- Opening Delimiter -
(* ===== verification/SysExamples.v ===== *)
(** Exceptions, signals, kernel calls and threads that call the kernel, evaluated on the
    processor of three cores of SchedulerExamples.

    There are four exceptions, which are also the signals; what is known about an
    exception is a number.  The HAL's table of handlers is the list of the exceptions
    that are registered.  A kernel call returns the number of calls before it. *)

From stdpp Require Import base gmap list.
From S2P Require Import Prelude.
From S2P Require Import Hlib.
From S2P Require Import MemLayout.
From S2P Require Import ThreadBase.
From S2P Require Import ThreadSpec.
From S2P Require Import ThreadSteps.
From S2P Require Import SysThread.
From S2P Require Import Exception.
From S2P Require Import ExceptionSpec.
From S2P Require Import Signal.
From S2P Require Import Console.
From S2P Require Import Syscall.
From S2P Require Import SyscallSpec.
From S2P Require Import MailboxExamples.
From S2P Require Import SchedulerExamples.

Open Scope Z_scope.

#[local] Existing Instances mem_threads mem_threads_laws cores_three cores_three_laws.

(** ** Thread calls *)


(** ** Exceptions *)

Definition excp_small : ExcpHw := {| exception := Z; sizeof_exception := 4; EXCEPTIONS_NUM := 4 |}.
#[local] Existing Instance excp_small.

Definition excp_bss : excps :=
  Excps false false (0, 0) (replicate 4 (Kexception 0 (replicate 4 (Waiting None None false)))) false.

Lemma aget_replicate_iff {A} n (x : A) i : 0 ≤ i < Z.of_nat n <-> is_Some (aget (replicate n x) i).
Proof.
  split; [intros Hi; apply aget_is_Some; rewrite length_replicate; lia|].
  intros [y Hy]. apply aget_lt in Hy. rewrite length_replicate in Hy. lia.
Qed.

Lemma excp_bss_static : excp_static excp_bss.
Proof.
  split; [|done]. split_and!; [done| |].
  - intros e. unfold action_of. rewrite fmap_is_Some. apply (aget_replicate_iff 4).
  - intros e k. unfold slot_of. cbn [kexceptions ex_set_lock excp_bss]. unfold excp_valid, core_valid.
    pose proof (aget_replicate_iff 4 (Kexception 0 (replicate 4 (Waiting None None false))) e) as He.
    pose proof (aget_replicate_iff 4 (Waiting None None false) k) as Hk.
    destruct (aget (replicate 4 (Kexception _ _)) e) as [y|] eqn:E; simpl.
    + apply (aget_replicate 4) in E as ->. simpl. rewrite <- Hk. split; [intros [_ ?]; exact H|]. intros ?. split; [|done]. apply He. eauto.
    + split; [intros [Hv _]|intros [? ?]; done]. apply He in Hv as [? ?]. done.
Qed.

Definition trap : exception := 77.

(** The handler finds nothing and waits; the thread 5 faults on core 1 with exception 2. *)
Definition excp_ready : excps := Eval vm_compute in outcome_state (exception_init excp_bss) excp_bss.
Definition excp_on : excps := Eval vm_compute in outcome_state (kernel_excp_ctrl 2 EXCP_ACTION_HANDLE excp_ready) excp_ready.
Definition excp_idle : excps := Eval vm_compute in outcome_state (exception_pause_begin true excp_on) excp_on.
Definition excp_fault : excps := Eval vm_compute in outcome_state (exception_wait_begin 2 trap 5 1 excp_idle) excp_idle.
Definition excp_woken : excps := Eval vm_compute in outcome_state (exception_wait_signal excp_fault) excp_fault.
Definition excp_taken : excps := Eval vm_compute in outcome_state (exception_pause_retry true excp_woken) excp_woken.

Lemma excp_woken_steps :
  rtc excp_step (ExcpConfig excp_ready ∅ false) (ExcpConfig excp_woken {[1 := (Signalled, 2, trap)]} true).
Proof.
  eapply rtc_l; [by apply (excp_control 2 EXCP_ACTION_HANDLE 0 excp_ready excp_on)|].
  eapply rtc_l; [by apply (excp_pause true None excp_on excp_idle)|].
  eapply rtc_l; [apply (excp_register 2 trap 5 1 excp_idle excp_fault); done|].
  apply rtc_once. change {[1 := (Signalled, 2, trap)]} with (<[1 := (Signalled, 2, trap)]> (<[1 := (Registered, 2, trap)]> ∅ : gmap Z (wait_phase * Z * exception))).
  by apply (excp_signal 2 trap 1 excp_fault excp_woken).
Qed.

Lemma exception_protocol_witness :
  wp (exception_pause_retry true) (fun r s' => exists p' e' k' x',
    ({[1 := (Signalled, 2, trap)]} : gmap Z (wait_phase * Z * exception)) !! k' = Some (p', e', x') /\
    pending excp_woken e' k' x' /\ r = Some (0, Some x') /\
    wp exception_resume (fun r s'' => r = 0 /\ resumed s'' e' k') s') excp_woken.
Proof.
  assert (E : exception_init excp_bss = Done tt excp_ready) by (vm_compute; reflexivity).
  destruct (wp_Done _ _ _ _ _ E (exception_protocol excp_bss excp_bss_static) _ _ _ excp_woken_steps) as (_ & _ & Hnext).
  apply (Hnext 1 2 trap true); [by rewrite lookup_singleton_eq|]. exists 5. vm_compute. reflexivity.
Defined.

(** Two threads resume the thread that the handler has taken. *)
Lemma excp_taken_ok : table_ok excp_taken {[1 := (Signalled, 2, trap)]}.
Proof.
  assert (E : exception_init excp_bss = Done tt excp_ready) by (vm_compute; reflexivity).
  pose proof (wp_Done _ _ _ _ _ E (exception_init_spec excp_bss excp_bss_static)) as Hok.
  assert (Hst : rtc excp_step (ExcpConfig excp_ready ∅ false) (ExcpConfig excp_taken {[1 := (Signalled, 2, trap)]} false)).
  { eapply rtc_r; [exact excp_woken_steps|]. by apply (excp_retry true (Some (0, Some trap)) excp_woken excp_taken). }
  exact (eo_table _ (excp_steps_ok _ _ Hok Hst)).
Qed.

Lemma exception_resume_race_witness :
  wp (b ← resume_check; r ← exception_resume; mret (b, r)) (fun br s' =>
    br = (true, 0) /\ resume_locked s' = Fault) excp_taken.
Proof.
  apply (exception_resume_race excp_taken {[1 := (Signalled, 2, trap)]} 2 1 Signalled trap).
  - exact excp_taken_ok.
  - reflexivity.
  - by rewrite lookup_singleton_eq.
  - exists 5. vm_compute. reflexivity.
Defined.

(** ** Signals *)

Definition signal_small : SignalHw := {|
  EXCEPTION_INVALID_OPCODE := 0;
  EXCEPTION_PAGE_FAULT := 1;
  EXCEPTION_PAGE_PROTECTION := 2;
  EXCEPTION_GENERAL_PROTECTION := 3;
  excp_table := list Z;
  exception_register := fun i x => (0, i :: x);
  exception_unregister := fun i x => (0, List.filter (fun j => negb (j =? i)) x);
  load_handler := fun m a => default 0 (m !! a);
  sizeof_ksigaction := 4;
|}.
#[local] Existing Instance signal_small.

Definition sig_registered (x : excp_table) (i : Z) : Prop := In i x.

Lemma signal_small_laws : SignalHwLaws sig_registered.
Proof.
  split; [| |by repeat constructor].
  - intros i x. split; [|done]. intros _ j. simpl. unfold sig_registered. simpl. naive_solver.
  - intros i x. split; [|done]. intros _ j. simpl. unfold sig_registered. rewrite filter_In, negb_true_iff, Z.eqb_neq. done.
Qed.
#[local] Existing Instance signal_small_laws.

Definition sig_none : sigs := Sigs false [0; 0; 0; 0] ([] : excp_table) ∅ [].

Lemma sig_none_ok : sig_ok sig_registered sig_none.
Proof.
  split; [done|done|]. intros i h Hh. apply aget_elem in Hh. simpl in *. apply list_elem_of_In in Hh. simpl in Hh.
  split; [intros []|]. naive_solver.
Qed.

(** Handlers for two signals, of which one is removed. *)
Definition sig_calls : list (Z * option Z) := [(1, Some 300); (2, Some 310); (1, Some 0); (9, Some 300); (2, None)].

Lemma signal_forwarding_witness :
  wp (kseq (map (fun c => signal_control (fst c) (snd c)) sig_calls)) (fun _ s' =>
    sig_ok sig_registered s' /\ forall i, 0 ≤ i < EXCEPTIONS_NUM -> sig_registered (sig_table s') i ->
      exists h, aget (signals s') i = Some h /\ h <> 0 /\
        wp (signal_handler i) (fun _ s'' => s'' = sig_set_upcalls (upcalls s' ++ [(h, i)]) s') s') sig_none.
Proof. apply (signal_forwarding sig_registered sig_none sig_calls). exact sig_none_ok. Defined.

Lemma signal_register_race_witness :
  wp (signal_register 1 300) (fun r s' =>
    r = 0 /\ sig_registered (sig_table s') 1 /\ signal_handler 1 s' = Panic) sig_none.
Proof.
  apply (signal_register_race sig_registered sig_none 1 300).
  - exact sig_none_ok.
  - vm_compute. right. left.
  - reflexivity.
  - discriminate.
  - reflexivity.
Defined.

(** ** The console *)

Definition console_small : ConsoleHw := {|
  console := list Z;
  cluster_num := 3;
  cluster_text := fun n => [91; 48 + n; 93; 32];
  stdout_write := fun bs h => h ++ bs;
  console_clock := fun h => (0, h);
  perf_start := fun e h => (0, h);
  perf_stop := fun h => (0, h);
  perf_read := fun h => 0;
  store_uint64 := fun v => replicate 8 0;
|}.
#[local] Existing Instance console_small.

(** A text of three characters. *)
Definition con_text : con :=
  Con ([] : console) {[260 := 97; 261 := 98; 262 := 99]} (replicate 513 7) (replicate 513 7).

Lemma kernel_write_bounds_witness :
  wp (kernel_write TargetX86 1 260 3) (fun r s' =>
    r = 3 /\ con_hw s' = stdout_write ([91; 51; 93; 32] ++ [97; 98; 99] ++ [10; 0]) (con_hw con_text)) con_text.
Proof.
  apply (kernel_write_bounds TargetX86 con_text 1 260 3).
  - reflexivity.
  - reflexivity.
  - discriminate.
  - discriminate.
  - split; discriminate.
  - reflexivity.
  - vm_compute. repeat constructor; discriminate.
  - vm_compute. repeat constructor; discriminate.
  - vm_compute. discriminate.
Defined.

(** ** The kernel-call board *)

Definition word_small : Word := {| WORD_BITS := 32 |}.
#[local] Existing Instance word_small.

Lemma word_small_laws : WordLaws word_small.
Proof. by split. Qed.
#[local] Existing Instance word_small_laws.

(** The state of the kernel is the list of the calls. *)
Definition calls_small : KernelCalls := {|
  kernel := list kcall;
  kernel_call := fun c s => Done (Z.of_nat (length s)) (s ++ [c]);
  local_call := fun k c s => Done 0 s;
  local_inval := fun k a s => Done 0 s;
|}.
#[local] Existing Instance calls_small.

Lemma calls_small_laws : KernelCallsLaws calls_small.
Proof. split. intros k a x. by eexists _, _. Qed.
#[local] Existing Instance calls_small_laws.

Definition sys_bss : sys := Sys 0 (replicate 3 (Sysboard (Kargs 0 0 0 0 0) 0 0 0 false)) 0 ([] : kernel).
Definition sys_up : sys := Eval vm_compute in outcome_state (syscall_init sys_bss) sys_bss.

Lemma sys_bss_static : sys_static sys_bss.
Proof. by split_and!. Qed.

(** The core 2 asks for the page 256, signals, and is answered. *)
Definition page_args : kargs := Kargs 256 0 0 0 0.
Definition sys_posted : sys := Eval vm_compute in outcome_state (kcall_post 2 page_args NR_upage_alloc sys_up) sys_up.
Definition sys_signalled : sys := Eval vm_compute in outcome_state (kcall_signal sys_posted) sys_posted.
Definition sys_taken : sys := Eval vm_compute in outcome_state (kcall2_take sys_signalled) sys_signalled.
Definition sys_ran : sys := Eval vm_compute in outcome_state (kcall2_run 2 sys_taken) sys_taken.
Definition sys_replied : sys := Eval vm_compute in outcome_state (kcall2_reply 2 0 sys_ran) sys_ran.

Definition sys_asked : sys_config := SysConfig sys_posted [Free; Free; Posted (page_args, NR_upage_alloc)] None [] [].
Definition sys_serving : sys_config :=
  SysConfig sys_ran [Free; Free; Called (page_args, NR_upage_alloc)] (Some (2, Some 0)) [(2, (page_args, NR_upage_alloc), 0)] [].
Definition sys_done : sys_config :=
  SysConfig sys_replied [Free; Free; Answered (page_args, NR_upage_alloc) 0] None [(2, (page_args, NR_upage_alloc), 0)] [].

Lemma sys_asked_steps : rtc sys_step (sys_initial sys_up) sys_asked.
Proof.
  apply rtc_once. apply (sys_post 2 page_args NR_upage_alloc sys_up sys_posted [Free; Free; Free]); vm_compute; reflexivity.
Qed.

Lemma sys_serving_steps : rtc (wait_step 2) sys_asked sys_serving.
Proof.
  assert (Hb : forall s m xs ys, on_board 2 (SysConfig s [Free; Free; Posted (page_args, NR_upage_alloc)] m xs ys)).
  { intros. eexists. split; [reflexivity|]. simpl. eauto. }
  assert (Hc : forall s m xs ys, on_board 2 (SysConfig s [Free; Free; Called (page_args, NR_upage_alloc)] m xs ys)).
  { intros. eexists. split; [reflexivity|]. simpl. eauto. }
  eapply rtc_l.
  { split; [|split; [apply Hb|apply Hc]].
    apply (sys_signal 2 (Posted (page_args, NR_upage_alloc)) sys_posted sys_signalled); [reflexivity|discriminate|reflexivity]. }
  eapply rtc_l; [split; [apply (sys_take 2 sys_signalled sys_taken); vm_compute; reflexivity|split; apply Hc]|].
  apply rtc_once. split; [|split; apply Hc].
  apply (sys_run 2 (Sysboard page_args NR_upage_alloc 0 0 true) 0 sys_taken sys_ran); vm_compute; reflexivity.
Qed.

Lemma sys_done_steps : rtc sys_step (sys_initial sys_up) sys_done.
Proof.
  etrans; [exact sys_asked_steps|]. eapply rtc_r.
  - eapply (rtc_subrel (wait_step 2)); [|exact sys_serving_steps]. by intros c c' [? _].
  - apply (sys_reply 2 (Called (page_args, NR_upage_alloc)) 0 sys_ran sys_replied); vm_compute; reflexivity.
Qed.

Lemma kcall_exactly_once_witness :
  log_of 2 (sc_runs sys_done) =
    log_of 2 (sc_rets sys_done) ++ running 2 (Answered (page_args, NR_upage_alloc) 0) (sc_master sys_done) /\
  wp (kcall_finish 2 page_args NR_upage_alloc) (fun v _ => v = 0) (sc_sys sys_done).
Proof.
  assert (E : syscall_init sys_bss = Done tt sys_up) by (vm_compute; reflexivity).
  destruct (wp_Done _ _ _ _ _ E (kcall_exactly_once sys_bss sys_bss_static) _ sys_done_steps) as (Hlog & _ & Hfin & _).
  split; [apply (Hlog 2); reflexivity|apply (Hfin 2); reflexivity].
Defined.

Lemma kcall_fair_witness : alen (sc_runs sys_serving) ≤ alen (sc_runs sys_asked) + CORES_NUM + 1.
Proof.
  assert (E : syscall_init sys_bss = Done tt sys_up) by (vm_compute; reflexivity).
  exact (wp_Done _ _ _ _ _ E (kcall_fair sys_bss sys_asked sys_serving 2 sys_bss_static) sys_asked_steps sys_serving_steps).
Defined.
- Closing Delimiter -
Using the records above, write out exactly the lines between the one holding "local_call := fun k c s => Done 0 s;" and the one holding "Definition sys_ran : sys", inclusive; leave everything else out.

Result for this task.
  local_call := fun k c s => Done 0 s;
  local_inval := fun k a s => Done 0 s;
|}.
#[local] Existing Instance calls_small.

Lemma calls_small_laws : KernelCallsLaws calls_small.
Proof. split. intros k a x. by eexists _, _. Qed.
#[local] Existing Instance calls_small_laws.

Definition sys_bss : sys := Sys 0 (replicate 3 (Sysboard (Kargs 0 0 0 0 0) 0 0 0 false)) 0 ([] : kernel).
Definition sys_up : sys := Eval vm_compute in outcome_state (syscall_init sys_bss) sys_bss.

Lemma sys_bss_static : sys_static sys_bss.
Proof. by split_and!. Qed.

(** The core 2 asks for the page 256, signals, and is answered. *)
Definition page_args : kargs := Kargs 256 0 0 0 0.
Definition sys_posted : sys := Eval vm_compute in outcome_state (kcall_post 2 page_args NR_upage_alloc sys_up) sys_up.
Definition sys_signalled : sys := Eval vm_compute in outcome_state (kcall_signal sys_posted) sys_posted.
Definition sys_taken : sys := Eval vm_compute in outcome_state (kcall2_take sys_signalled) sys_signalled.
Definition sys_ran : sys := Eval vm_compute in outcome_state (kcall2_run 2 sys_taken) sys_taken.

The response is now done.